### [ACTIVITY]
Pull every line that holds the word "bool" from the entries.

━━━━

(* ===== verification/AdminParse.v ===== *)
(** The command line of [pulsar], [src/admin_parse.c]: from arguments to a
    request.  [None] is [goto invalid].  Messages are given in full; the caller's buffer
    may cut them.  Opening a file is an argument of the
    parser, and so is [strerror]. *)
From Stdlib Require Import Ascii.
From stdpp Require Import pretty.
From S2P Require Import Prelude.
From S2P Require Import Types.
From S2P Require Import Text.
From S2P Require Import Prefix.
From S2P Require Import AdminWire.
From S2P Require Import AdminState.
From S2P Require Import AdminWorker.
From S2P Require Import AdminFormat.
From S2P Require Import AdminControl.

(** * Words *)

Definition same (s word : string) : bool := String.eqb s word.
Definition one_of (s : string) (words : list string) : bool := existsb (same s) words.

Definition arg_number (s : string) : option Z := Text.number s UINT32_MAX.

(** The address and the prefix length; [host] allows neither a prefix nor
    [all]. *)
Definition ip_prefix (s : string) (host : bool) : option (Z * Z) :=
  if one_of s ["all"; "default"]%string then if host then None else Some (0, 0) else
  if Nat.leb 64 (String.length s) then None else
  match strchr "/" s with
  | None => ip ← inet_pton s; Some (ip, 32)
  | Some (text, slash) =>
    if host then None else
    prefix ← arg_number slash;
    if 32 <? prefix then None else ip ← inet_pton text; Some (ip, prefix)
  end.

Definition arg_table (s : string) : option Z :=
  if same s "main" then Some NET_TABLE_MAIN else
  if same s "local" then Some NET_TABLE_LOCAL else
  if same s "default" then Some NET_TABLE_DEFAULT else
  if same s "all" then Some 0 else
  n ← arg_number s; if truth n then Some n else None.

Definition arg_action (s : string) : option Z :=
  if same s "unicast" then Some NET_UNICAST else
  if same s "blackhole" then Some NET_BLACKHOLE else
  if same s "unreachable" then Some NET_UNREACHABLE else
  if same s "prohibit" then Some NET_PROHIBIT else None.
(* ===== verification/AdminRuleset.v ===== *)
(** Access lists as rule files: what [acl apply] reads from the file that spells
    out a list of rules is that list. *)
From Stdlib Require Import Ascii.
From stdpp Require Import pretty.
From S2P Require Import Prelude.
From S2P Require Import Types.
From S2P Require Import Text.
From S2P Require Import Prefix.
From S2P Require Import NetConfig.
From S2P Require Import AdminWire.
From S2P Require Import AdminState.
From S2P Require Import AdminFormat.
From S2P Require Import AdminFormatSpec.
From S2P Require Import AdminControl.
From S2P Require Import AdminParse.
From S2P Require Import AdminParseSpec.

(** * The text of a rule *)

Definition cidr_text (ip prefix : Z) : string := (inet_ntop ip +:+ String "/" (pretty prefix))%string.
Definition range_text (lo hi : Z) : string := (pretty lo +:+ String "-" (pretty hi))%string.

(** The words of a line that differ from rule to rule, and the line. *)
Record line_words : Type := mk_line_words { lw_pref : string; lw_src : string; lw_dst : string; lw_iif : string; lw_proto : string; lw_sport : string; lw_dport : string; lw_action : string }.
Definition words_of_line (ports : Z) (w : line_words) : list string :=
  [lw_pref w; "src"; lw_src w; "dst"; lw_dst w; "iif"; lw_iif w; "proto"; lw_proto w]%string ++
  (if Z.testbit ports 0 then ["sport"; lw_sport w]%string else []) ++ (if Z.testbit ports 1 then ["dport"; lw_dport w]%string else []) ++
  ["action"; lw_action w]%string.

━━━━

### [RESPONSE FOR THIS EXERCISE]
Definition same (s word : string) : bool := String.eqb s word.
Definition one_of (s : string) (words : list string) : bool := existsb (same s) words.
Definition ip_prefix (s : string) (host : bool) : option (Z * Z) :=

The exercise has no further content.